What to work on: The answer must consist of every line in the data below that holds the word "revert".

Provided data:
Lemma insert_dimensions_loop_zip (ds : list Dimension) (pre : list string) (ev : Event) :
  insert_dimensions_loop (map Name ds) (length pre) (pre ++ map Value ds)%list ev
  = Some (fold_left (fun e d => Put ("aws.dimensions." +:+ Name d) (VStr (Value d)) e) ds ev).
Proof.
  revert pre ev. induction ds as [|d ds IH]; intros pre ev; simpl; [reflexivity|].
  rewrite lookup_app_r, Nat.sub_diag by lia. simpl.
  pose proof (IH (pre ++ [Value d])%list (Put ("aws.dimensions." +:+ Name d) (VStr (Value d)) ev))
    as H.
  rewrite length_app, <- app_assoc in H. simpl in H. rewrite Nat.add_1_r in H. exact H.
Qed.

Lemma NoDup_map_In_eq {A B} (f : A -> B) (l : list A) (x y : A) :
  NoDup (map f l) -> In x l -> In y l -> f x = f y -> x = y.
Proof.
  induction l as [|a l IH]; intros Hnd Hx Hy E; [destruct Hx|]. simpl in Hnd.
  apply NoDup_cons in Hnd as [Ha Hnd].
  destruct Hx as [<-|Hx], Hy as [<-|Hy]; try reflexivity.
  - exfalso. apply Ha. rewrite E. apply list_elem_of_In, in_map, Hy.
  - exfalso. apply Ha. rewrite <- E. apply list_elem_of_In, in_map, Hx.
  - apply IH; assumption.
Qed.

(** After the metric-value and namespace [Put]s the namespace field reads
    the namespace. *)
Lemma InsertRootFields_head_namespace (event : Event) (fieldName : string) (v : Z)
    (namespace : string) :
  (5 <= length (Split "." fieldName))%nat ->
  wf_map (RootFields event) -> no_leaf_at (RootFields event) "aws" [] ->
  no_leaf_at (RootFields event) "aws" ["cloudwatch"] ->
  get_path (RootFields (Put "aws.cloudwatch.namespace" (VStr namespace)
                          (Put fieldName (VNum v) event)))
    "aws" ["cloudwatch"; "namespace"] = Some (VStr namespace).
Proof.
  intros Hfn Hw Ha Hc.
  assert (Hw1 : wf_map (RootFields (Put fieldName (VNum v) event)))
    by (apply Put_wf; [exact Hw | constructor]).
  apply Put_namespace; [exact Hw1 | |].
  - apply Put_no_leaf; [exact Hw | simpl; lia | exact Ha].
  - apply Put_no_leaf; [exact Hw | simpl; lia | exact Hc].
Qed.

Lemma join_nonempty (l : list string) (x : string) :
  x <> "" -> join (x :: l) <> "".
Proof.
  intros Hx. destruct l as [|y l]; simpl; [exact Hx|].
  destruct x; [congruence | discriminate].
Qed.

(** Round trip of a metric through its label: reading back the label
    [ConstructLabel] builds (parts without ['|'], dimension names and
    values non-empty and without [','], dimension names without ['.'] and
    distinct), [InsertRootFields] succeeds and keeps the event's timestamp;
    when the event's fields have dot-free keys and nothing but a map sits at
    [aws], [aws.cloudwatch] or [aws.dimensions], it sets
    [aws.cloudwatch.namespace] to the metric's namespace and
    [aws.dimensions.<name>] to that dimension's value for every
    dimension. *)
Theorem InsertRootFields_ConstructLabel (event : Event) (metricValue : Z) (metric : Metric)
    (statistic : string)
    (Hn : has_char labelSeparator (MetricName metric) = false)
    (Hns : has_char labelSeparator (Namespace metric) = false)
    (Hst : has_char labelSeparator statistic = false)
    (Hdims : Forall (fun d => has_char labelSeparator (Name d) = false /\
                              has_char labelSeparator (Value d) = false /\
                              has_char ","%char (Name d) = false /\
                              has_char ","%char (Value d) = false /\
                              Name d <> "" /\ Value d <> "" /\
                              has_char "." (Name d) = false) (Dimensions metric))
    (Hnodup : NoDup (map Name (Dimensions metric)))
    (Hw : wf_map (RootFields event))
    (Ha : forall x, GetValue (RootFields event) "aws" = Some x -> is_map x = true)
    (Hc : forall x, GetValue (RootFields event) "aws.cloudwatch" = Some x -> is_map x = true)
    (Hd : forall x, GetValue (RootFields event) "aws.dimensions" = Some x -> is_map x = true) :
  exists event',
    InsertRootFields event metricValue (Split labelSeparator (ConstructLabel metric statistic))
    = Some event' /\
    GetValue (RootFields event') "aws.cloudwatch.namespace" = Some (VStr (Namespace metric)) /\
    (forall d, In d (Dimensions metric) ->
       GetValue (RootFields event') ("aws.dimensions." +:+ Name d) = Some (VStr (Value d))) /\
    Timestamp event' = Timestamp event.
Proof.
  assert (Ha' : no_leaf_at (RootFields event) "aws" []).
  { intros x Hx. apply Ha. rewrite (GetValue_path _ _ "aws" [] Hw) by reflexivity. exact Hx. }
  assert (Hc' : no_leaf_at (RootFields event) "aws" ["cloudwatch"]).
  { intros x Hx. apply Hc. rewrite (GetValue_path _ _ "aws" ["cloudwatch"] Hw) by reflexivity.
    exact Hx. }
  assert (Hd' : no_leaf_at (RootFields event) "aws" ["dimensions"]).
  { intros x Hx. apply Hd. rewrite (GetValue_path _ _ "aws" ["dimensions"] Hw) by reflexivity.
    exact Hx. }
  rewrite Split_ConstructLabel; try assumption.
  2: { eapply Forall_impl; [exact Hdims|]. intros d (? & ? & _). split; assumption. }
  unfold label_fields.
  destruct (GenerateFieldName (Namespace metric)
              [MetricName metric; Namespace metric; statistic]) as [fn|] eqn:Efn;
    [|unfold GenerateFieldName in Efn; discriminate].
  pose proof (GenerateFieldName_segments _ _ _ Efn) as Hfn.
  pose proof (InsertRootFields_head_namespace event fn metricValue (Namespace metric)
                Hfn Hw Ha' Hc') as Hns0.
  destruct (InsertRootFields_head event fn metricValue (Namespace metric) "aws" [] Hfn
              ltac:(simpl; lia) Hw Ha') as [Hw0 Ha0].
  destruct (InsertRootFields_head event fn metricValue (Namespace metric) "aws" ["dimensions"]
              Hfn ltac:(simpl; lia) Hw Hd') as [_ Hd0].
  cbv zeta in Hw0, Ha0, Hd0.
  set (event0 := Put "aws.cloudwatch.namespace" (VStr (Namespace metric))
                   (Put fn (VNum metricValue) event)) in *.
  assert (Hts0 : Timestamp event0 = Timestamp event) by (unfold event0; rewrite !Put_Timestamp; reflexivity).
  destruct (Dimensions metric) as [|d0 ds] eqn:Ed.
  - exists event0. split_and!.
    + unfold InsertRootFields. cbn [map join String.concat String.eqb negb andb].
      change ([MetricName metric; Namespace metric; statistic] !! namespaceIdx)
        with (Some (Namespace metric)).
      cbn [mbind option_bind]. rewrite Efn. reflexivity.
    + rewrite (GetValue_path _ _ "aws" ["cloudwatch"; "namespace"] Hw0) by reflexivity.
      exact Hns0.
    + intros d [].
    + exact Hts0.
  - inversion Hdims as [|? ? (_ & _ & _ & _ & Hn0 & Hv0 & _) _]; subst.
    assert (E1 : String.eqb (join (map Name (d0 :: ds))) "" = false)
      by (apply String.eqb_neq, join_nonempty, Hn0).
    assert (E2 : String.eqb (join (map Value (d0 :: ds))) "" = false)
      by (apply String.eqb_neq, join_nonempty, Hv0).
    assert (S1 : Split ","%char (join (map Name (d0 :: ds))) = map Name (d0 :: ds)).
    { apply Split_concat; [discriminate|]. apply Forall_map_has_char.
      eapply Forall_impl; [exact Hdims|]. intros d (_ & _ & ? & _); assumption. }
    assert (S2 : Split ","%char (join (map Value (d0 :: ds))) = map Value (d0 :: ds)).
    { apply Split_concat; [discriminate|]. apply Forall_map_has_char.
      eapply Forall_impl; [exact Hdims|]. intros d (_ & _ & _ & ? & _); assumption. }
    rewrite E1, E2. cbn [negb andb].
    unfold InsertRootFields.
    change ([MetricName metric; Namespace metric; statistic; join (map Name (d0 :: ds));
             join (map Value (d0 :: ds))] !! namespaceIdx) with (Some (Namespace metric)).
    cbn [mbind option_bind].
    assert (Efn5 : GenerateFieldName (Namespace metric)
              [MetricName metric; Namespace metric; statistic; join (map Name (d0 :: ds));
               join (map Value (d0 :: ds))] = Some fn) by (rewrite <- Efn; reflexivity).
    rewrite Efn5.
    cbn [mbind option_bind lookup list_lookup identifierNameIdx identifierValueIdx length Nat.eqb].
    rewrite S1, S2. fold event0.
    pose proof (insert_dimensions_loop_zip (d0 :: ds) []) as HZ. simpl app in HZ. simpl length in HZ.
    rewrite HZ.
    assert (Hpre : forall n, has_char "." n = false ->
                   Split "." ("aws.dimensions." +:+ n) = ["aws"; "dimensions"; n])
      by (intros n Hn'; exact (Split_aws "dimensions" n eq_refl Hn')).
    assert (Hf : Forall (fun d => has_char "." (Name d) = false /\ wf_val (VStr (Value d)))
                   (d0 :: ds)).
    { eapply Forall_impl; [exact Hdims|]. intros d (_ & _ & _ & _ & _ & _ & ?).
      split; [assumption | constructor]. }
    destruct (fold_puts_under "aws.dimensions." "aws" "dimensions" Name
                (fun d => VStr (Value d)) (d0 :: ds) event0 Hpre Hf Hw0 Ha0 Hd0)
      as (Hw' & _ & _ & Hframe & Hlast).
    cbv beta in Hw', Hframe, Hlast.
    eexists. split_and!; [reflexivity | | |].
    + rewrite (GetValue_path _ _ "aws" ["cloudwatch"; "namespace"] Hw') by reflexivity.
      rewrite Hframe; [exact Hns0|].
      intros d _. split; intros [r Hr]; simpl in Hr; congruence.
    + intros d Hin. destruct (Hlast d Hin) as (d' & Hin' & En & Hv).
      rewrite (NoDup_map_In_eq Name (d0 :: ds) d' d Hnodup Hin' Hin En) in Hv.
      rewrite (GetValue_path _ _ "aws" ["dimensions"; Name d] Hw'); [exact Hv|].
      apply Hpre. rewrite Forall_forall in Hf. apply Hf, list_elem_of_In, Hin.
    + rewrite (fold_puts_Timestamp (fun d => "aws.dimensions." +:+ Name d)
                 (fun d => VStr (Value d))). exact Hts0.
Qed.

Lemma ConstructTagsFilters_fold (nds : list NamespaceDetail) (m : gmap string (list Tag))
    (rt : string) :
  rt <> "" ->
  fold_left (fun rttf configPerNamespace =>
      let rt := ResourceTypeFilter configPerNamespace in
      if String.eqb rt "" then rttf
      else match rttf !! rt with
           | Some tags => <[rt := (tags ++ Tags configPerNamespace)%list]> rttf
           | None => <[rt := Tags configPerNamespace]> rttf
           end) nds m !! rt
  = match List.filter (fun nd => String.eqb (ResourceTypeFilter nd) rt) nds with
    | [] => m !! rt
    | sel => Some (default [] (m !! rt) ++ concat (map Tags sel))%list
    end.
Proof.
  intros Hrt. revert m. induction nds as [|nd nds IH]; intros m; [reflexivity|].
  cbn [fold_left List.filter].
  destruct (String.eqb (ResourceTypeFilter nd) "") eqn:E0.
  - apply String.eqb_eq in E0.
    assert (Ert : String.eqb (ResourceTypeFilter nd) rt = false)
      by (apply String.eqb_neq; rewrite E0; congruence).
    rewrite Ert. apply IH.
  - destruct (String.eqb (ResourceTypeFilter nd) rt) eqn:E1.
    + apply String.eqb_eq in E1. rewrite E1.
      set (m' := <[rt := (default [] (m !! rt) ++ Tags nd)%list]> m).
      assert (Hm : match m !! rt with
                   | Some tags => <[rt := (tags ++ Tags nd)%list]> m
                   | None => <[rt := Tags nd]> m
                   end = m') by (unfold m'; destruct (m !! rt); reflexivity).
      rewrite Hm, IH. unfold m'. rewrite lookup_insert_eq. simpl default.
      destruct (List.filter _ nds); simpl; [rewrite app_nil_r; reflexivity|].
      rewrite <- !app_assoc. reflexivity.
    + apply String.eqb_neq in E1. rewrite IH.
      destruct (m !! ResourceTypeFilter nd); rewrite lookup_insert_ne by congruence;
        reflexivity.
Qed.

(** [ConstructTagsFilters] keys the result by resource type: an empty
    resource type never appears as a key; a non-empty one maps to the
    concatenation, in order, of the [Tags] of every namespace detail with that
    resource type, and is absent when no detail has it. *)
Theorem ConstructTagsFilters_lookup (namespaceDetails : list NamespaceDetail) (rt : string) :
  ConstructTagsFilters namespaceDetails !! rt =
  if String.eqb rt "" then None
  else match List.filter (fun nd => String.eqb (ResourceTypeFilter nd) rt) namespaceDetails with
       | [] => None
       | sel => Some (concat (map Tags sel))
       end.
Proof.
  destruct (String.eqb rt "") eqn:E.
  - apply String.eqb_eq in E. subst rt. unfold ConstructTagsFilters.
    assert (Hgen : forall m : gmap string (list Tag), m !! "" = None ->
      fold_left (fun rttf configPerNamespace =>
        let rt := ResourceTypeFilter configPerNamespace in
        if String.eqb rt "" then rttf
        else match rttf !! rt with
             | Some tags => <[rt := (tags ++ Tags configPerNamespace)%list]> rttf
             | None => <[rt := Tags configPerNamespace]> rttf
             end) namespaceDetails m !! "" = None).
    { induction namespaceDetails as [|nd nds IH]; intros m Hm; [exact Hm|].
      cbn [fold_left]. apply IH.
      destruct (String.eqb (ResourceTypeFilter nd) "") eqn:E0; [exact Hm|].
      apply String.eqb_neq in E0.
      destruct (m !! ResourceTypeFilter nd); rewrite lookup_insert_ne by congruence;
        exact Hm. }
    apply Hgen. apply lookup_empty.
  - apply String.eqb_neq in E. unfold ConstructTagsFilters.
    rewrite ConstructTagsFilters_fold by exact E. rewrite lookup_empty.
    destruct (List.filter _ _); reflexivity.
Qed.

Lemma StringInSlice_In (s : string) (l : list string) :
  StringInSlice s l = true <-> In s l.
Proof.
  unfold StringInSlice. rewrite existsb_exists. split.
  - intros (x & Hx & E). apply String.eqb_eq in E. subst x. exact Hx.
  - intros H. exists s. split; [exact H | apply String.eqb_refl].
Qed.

* * *

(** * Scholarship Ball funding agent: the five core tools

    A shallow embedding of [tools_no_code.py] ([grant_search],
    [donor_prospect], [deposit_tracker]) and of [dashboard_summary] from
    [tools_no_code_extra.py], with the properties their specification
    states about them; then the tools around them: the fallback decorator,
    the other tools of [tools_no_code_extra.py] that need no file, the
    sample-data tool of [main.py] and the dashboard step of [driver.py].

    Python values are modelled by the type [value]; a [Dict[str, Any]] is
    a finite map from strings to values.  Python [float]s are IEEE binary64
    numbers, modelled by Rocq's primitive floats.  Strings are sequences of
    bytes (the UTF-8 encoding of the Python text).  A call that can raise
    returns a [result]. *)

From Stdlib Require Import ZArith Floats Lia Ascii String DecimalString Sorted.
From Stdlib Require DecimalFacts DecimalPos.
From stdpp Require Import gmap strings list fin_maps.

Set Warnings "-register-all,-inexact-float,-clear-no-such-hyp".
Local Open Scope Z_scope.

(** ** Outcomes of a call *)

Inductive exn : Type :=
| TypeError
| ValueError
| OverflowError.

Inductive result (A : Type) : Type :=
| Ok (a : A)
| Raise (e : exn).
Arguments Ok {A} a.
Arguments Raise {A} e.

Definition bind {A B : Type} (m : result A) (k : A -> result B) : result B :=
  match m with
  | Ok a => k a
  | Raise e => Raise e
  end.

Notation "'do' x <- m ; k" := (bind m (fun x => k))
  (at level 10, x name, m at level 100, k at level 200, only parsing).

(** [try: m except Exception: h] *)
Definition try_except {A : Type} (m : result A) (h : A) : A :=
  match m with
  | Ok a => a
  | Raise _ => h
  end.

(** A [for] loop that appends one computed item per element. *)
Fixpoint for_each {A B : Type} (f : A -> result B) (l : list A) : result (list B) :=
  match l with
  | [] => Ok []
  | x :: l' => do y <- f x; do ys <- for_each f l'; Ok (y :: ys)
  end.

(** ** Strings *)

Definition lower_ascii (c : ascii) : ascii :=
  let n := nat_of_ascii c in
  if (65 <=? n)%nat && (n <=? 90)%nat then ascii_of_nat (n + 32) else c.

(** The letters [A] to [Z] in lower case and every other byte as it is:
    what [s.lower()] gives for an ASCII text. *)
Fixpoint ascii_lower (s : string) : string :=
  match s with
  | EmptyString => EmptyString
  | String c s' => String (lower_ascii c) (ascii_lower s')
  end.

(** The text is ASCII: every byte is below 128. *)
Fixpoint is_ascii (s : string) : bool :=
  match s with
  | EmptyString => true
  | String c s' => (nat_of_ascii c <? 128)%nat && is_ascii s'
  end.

Written answer:
  revert pre ev. induction ds as [|d ds IH]; intros pre ev; simpl; [reflexivity|].
  intros Hrt. revert m. induction nds as [|nd nds IH]; intros m; [reflexivity|].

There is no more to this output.